■ **DATA SUPPLIED**
━━━━━━━━━━━━━━━━━━━━

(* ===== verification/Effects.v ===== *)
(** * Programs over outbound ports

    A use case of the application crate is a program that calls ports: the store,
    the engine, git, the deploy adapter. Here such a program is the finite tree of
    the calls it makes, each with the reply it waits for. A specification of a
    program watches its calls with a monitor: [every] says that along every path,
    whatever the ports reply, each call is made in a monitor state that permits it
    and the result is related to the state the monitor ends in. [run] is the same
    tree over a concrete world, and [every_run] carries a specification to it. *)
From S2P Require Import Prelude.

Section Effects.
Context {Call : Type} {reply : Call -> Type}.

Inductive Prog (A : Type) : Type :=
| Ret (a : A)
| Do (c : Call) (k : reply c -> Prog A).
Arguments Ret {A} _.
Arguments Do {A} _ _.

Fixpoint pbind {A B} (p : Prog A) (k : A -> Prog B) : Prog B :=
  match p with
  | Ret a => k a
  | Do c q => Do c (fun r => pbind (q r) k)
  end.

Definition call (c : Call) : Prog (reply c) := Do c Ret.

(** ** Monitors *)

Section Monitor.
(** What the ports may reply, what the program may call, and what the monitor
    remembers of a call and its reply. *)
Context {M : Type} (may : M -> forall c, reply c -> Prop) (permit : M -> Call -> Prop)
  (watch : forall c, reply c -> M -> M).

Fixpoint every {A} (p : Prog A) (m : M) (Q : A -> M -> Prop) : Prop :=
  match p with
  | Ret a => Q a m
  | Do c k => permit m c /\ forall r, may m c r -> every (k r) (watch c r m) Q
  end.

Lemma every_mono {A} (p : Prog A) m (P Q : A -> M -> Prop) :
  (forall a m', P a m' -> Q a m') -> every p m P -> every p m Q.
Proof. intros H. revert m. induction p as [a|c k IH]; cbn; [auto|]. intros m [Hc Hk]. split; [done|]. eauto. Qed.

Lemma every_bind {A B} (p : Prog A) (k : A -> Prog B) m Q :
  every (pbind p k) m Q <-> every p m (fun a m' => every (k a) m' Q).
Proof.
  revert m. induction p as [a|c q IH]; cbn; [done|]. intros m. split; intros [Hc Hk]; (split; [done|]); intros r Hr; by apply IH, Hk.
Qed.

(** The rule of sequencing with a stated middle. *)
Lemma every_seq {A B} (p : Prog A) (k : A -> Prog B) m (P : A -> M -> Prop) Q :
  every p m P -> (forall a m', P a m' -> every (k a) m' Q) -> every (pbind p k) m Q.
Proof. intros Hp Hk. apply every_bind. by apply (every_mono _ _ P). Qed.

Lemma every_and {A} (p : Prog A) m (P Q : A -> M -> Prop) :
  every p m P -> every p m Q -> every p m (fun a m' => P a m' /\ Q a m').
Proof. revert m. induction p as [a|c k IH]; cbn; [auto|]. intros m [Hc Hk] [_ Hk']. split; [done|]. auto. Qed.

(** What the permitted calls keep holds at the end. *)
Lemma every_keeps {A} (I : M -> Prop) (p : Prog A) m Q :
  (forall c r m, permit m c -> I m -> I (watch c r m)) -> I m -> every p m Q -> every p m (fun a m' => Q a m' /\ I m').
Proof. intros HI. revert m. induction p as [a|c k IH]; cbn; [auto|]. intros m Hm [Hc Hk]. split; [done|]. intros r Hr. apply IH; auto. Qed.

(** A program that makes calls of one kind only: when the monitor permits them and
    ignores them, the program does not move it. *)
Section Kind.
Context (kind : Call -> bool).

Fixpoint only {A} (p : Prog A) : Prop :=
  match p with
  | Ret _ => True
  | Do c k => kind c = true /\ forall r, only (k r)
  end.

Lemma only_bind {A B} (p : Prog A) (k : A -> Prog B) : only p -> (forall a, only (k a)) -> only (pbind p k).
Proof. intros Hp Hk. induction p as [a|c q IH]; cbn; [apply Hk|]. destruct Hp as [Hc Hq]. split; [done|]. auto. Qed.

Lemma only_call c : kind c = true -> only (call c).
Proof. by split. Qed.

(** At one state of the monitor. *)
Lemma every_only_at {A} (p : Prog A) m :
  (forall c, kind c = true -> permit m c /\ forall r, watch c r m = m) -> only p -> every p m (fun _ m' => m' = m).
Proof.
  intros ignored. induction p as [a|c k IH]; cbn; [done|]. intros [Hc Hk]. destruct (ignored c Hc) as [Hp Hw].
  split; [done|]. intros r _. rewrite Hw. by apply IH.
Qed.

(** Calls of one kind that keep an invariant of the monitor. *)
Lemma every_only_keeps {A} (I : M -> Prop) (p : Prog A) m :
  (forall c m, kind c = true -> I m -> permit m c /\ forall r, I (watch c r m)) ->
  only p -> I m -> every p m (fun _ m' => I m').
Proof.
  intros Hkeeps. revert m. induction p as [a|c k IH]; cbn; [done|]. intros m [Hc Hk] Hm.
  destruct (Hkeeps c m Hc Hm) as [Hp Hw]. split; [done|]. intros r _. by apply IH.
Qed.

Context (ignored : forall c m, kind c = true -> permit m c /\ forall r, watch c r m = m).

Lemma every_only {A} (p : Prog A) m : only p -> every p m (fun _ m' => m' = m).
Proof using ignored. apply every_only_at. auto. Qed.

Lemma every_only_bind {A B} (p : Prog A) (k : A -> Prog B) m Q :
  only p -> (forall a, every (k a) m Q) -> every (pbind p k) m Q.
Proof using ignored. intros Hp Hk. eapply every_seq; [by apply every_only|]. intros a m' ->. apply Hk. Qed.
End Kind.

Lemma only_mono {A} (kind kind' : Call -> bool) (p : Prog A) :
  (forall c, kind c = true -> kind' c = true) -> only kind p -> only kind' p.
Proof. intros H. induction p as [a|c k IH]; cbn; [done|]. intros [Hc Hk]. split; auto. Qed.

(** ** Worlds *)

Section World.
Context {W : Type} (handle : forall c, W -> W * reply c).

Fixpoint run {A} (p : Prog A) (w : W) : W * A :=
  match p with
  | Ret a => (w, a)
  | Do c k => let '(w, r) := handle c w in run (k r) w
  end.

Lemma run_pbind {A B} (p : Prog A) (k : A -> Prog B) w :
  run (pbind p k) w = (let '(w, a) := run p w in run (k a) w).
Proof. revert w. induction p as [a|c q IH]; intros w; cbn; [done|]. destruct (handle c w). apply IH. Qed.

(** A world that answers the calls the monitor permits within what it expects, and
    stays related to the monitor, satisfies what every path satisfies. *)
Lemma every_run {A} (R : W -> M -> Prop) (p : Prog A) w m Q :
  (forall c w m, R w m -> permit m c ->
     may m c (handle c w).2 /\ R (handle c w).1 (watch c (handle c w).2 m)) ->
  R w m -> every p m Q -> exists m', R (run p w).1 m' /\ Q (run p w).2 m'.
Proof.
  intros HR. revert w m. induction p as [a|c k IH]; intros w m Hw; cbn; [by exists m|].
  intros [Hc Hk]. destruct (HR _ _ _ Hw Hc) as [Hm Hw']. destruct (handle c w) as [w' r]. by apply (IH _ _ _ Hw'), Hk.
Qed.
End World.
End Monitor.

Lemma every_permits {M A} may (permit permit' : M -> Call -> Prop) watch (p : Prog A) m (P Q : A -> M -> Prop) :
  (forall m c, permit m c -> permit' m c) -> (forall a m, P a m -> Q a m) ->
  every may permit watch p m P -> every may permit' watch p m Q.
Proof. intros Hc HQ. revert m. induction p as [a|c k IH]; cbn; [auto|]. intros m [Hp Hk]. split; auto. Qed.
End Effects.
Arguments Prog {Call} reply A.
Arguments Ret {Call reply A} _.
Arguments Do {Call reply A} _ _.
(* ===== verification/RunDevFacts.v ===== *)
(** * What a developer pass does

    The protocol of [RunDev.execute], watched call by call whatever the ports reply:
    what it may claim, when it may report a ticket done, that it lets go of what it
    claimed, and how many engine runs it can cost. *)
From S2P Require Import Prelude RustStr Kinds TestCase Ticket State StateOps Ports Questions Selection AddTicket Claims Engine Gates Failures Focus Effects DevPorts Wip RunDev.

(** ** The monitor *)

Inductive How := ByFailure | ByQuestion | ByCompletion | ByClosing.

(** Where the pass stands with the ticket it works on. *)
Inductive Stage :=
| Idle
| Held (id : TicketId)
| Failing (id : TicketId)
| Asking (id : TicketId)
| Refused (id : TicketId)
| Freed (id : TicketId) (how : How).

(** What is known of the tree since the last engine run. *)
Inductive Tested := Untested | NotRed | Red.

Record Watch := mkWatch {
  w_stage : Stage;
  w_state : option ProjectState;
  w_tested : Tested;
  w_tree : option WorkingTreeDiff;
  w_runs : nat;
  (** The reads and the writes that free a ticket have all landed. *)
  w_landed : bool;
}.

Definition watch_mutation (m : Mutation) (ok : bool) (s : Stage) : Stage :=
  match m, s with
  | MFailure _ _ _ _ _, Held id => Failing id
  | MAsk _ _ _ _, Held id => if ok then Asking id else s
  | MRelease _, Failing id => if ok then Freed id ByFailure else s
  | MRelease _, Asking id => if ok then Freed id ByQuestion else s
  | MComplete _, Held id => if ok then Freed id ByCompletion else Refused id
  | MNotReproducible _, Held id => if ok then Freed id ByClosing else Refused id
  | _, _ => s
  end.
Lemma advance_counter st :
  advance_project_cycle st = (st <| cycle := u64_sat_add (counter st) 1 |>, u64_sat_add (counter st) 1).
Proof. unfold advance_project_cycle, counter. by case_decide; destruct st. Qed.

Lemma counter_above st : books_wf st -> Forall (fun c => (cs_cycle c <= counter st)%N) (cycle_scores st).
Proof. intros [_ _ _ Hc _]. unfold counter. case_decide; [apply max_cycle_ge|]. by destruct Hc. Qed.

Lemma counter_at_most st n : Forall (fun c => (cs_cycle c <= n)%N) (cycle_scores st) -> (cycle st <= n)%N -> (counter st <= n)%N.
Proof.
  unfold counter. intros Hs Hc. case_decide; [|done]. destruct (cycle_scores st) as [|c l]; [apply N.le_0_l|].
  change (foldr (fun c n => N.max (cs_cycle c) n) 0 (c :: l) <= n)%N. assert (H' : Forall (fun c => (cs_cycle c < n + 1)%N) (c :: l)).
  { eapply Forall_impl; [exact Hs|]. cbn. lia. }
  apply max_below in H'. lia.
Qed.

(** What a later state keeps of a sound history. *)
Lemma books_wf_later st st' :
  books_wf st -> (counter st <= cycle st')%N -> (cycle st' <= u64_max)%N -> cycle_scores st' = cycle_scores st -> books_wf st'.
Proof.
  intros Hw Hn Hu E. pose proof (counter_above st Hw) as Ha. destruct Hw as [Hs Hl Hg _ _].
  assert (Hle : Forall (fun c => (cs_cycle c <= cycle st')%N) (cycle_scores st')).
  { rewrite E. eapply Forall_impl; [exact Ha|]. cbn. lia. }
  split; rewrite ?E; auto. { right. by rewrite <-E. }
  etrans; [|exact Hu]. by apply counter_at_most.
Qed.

━━━━━━━━━━━━━━━━━━━━

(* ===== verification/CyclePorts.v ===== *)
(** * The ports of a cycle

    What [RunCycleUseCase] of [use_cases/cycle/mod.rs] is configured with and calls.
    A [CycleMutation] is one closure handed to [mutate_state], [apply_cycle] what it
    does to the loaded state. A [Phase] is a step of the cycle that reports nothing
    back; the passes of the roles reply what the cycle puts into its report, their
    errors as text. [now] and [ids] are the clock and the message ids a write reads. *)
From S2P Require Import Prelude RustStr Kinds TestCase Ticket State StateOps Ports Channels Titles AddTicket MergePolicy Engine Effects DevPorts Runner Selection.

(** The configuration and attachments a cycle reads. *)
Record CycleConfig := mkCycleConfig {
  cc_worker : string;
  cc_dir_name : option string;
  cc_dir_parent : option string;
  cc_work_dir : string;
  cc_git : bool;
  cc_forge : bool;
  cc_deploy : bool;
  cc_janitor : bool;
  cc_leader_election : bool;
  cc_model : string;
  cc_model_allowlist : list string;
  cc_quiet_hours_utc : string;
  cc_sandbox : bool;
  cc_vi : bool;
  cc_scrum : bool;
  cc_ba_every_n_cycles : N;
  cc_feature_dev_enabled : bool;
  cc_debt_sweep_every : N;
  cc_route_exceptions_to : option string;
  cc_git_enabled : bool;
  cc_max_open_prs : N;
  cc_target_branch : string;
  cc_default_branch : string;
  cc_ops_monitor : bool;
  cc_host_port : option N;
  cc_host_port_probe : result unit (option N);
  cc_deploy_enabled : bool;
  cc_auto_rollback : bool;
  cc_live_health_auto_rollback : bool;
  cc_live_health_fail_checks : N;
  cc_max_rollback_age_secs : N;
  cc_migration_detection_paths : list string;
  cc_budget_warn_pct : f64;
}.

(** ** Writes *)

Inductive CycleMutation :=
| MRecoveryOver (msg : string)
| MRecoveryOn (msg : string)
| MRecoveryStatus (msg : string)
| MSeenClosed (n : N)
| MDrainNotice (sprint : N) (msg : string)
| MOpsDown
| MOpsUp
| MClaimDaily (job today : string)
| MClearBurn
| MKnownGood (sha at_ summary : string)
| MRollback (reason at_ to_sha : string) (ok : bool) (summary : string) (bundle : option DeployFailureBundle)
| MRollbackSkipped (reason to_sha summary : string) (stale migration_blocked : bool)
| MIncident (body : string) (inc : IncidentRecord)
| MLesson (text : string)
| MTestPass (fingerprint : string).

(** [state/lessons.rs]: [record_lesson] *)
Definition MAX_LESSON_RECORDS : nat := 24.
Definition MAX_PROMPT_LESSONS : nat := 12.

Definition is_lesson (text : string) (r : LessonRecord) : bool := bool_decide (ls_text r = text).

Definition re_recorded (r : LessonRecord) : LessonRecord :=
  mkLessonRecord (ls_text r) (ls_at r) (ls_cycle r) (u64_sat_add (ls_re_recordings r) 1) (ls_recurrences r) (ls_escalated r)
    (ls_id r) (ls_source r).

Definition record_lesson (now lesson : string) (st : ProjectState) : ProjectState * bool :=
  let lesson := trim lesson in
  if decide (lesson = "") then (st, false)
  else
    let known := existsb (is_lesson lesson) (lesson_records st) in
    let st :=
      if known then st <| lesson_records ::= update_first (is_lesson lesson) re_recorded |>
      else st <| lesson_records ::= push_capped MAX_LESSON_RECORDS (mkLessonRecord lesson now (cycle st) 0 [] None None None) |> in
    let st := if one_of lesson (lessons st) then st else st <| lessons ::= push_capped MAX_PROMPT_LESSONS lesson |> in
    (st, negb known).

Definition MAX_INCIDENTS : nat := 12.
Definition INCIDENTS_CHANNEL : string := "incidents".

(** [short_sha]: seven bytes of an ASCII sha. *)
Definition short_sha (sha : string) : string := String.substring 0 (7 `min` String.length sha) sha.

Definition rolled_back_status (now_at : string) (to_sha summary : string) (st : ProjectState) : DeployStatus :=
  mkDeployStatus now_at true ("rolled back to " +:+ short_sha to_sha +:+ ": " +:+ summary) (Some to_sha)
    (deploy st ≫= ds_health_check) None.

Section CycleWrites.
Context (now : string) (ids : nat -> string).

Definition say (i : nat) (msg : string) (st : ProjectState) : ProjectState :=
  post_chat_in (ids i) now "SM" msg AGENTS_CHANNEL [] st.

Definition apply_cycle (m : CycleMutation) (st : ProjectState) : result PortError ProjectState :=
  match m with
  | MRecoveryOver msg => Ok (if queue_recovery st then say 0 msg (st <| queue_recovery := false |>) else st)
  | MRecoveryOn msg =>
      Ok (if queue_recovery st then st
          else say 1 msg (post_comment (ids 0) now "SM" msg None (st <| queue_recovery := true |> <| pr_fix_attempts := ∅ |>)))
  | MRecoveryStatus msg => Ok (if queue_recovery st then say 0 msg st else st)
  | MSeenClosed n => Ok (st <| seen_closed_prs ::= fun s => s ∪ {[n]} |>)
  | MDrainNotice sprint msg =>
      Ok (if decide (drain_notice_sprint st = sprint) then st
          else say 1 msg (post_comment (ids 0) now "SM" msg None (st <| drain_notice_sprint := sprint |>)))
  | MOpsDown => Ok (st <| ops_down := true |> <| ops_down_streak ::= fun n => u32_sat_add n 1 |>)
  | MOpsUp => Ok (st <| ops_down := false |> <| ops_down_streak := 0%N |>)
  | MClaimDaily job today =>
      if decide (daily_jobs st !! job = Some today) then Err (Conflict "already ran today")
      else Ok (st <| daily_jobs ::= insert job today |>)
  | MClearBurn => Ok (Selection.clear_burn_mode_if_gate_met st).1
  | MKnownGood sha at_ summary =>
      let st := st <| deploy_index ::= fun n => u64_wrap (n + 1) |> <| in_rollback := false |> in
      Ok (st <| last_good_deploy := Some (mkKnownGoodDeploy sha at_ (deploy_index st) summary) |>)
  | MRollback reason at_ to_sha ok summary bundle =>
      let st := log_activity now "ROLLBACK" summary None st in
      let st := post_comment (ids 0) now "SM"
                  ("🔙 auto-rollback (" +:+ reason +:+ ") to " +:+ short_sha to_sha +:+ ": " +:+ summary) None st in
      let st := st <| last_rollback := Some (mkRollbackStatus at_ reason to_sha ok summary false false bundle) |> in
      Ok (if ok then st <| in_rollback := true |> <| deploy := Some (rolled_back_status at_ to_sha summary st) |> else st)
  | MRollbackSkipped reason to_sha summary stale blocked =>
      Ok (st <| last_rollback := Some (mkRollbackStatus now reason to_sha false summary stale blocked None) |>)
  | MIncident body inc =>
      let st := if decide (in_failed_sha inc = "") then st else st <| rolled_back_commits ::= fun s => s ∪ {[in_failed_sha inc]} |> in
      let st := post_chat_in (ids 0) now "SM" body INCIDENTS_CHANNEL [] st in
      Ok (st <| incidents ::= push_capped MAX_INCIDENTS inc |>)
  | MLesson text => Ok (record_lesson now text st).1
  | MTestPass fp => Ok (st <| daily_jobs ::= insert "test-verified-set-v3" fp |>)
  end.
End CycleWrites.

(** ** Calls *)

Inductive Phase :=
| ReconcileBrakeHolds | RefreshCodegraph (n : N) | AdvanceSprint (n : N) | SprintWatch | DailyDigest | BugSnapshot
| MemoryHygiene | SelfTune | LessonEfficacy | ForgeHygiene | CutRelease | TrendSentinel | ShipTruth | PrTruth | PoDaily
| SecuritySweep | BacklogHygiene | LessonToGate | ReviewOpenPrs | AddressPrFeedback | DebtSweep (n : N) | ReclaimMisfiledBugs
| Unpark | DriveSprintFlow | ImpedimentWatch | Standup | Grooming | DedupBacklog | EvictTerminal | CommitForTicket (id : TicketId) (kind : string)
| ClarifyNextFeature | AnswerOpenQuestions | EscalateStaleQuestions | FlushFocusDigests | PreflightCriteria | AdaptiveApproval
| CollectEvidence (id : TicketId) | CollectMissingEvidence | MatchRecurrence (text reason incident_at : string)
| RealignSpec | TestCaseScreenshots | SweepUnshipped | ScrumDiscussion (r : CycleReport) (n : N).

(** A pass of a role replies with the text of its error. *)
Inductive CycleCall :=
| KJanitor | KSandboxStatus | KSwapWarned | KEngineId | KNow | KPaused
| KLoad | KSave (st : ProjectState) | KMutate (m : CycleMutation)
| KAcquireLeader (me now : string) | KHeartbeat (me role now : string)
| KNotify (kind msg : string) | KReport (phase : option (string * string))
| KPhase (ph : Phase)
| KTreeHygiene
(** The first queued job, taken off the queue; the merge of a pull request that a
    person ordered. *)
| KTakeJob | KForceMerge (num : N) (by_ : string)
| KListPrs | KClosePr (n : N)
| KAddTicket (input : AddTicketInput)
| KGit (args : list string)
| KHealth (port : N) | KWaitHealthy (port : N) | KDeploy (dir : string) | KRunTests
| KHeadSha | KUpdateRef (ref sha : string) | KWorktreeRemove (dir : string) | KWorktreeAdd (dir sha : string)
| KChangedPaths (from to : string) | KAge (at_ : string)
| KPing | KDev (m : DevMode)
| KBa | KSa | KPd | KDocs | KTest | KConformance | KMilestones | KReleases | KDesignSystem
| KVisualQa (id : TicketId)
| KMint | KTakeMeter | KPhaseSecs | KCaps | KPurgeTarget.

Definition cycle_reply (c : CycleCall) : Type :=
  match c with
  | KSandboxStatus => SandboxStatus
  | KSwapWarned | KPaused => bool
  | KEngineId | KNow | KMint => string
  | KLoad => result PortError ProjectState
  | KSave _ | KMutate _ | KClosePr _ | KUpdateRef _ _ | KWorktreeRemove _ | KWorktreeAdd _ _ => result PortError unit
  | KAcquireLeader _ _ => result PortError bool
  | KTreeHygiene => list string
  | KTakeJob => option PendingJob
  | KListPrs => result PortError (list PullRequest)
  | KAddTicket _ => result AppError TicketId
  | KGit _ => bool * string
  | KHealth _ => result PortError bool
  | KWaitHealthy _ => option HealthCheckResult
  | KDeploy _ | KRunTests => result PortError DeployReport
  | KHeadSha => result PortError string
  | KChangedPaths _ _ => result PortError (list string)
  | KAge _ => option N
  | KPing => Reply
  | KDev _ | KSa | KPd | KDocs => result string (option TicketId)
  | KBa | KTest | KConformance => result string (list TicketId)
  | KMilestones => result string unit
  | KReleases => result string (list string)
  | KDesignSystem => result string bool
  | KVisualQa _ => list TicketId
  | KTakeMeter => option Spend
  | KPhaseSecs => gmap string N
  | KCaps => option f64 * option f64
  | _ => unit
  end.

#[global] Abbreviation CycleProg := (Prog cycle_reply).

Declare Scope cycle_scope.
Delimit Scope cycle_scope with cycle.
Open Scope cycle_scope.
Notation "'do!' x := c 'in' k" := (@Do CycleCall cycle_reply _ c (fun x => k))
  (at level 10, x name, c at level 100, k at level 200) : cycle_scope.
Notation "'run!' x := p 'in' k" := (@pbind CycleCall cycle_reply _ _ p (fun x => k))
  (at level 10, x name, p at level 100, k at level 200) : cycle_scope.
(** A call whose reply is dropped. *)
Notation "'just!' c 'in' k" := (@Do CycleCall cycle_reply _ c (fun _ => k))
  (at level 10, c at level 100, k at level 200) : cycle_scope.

━━━━━━━━━━━━━━━━━━━━

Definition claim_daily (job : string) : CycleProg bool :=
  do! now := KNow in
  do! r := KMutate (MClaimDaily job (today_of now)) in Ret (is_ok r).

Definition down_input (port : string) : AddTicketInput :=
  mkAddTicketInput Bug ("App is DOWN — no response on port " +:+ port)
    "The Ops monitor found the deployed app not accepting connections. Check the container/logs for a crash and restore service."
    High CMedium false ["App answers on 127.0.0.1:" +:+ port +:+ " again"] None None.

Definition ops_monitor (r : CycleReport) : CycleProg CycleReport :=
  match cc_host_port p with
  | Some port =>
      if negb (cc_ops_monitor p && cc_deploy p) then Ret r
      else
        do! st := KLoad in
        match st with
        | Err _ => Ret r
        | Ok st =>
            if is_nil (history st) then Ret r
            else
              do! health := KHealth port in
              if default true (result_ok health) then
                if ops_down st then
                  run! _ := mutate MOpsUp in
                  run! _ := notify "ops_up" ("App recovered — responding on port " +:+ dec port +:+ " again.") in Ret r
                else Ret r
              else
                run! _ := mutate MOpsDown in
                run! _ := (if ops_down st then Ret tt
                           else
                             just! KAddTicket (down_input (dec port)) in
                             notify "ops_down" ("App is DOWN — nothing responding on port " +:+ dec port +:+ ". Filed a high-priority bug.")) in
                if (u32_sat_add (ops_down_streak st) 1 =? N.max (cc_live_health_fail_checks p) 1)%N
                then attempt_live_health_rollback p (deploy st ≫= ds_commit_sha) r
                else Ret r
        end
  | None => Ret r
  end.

━━━━━━━━━━━━━━━━━━━━

■ **TASK GOAL**
With the first line being the one containing "false |>) else st)" and the last line the one containing "Ok (if decide", transcribe exactly the lines above that fall in that range.

■ **WORKED SOLUTION**
  | MRecoveryOver msg => Ok (if queue_recovery st then say 0 msg (st <| queue_recovery := false |>) else st)
  | MRecoveryOn msg =>
      Ok (if queue_recovery st then st
          else say 1 msg (post_comment (ids 0) now "SM" msg None (st <| queue_recovery := true |> <| pr_fix_attempts := ∅ |>)))
  | MRecoveryStatus msg => Ok (if queue_recovery st then say 0 msg st else st)
  | MSeenClosed n => Ok (st <| seen_closed_prs ::= fun s => s ∪ {[n]} |>)
  | MDrainNotice sprint msg =>
      Ok (if decide (drain_notice_sprint st = sprint) then st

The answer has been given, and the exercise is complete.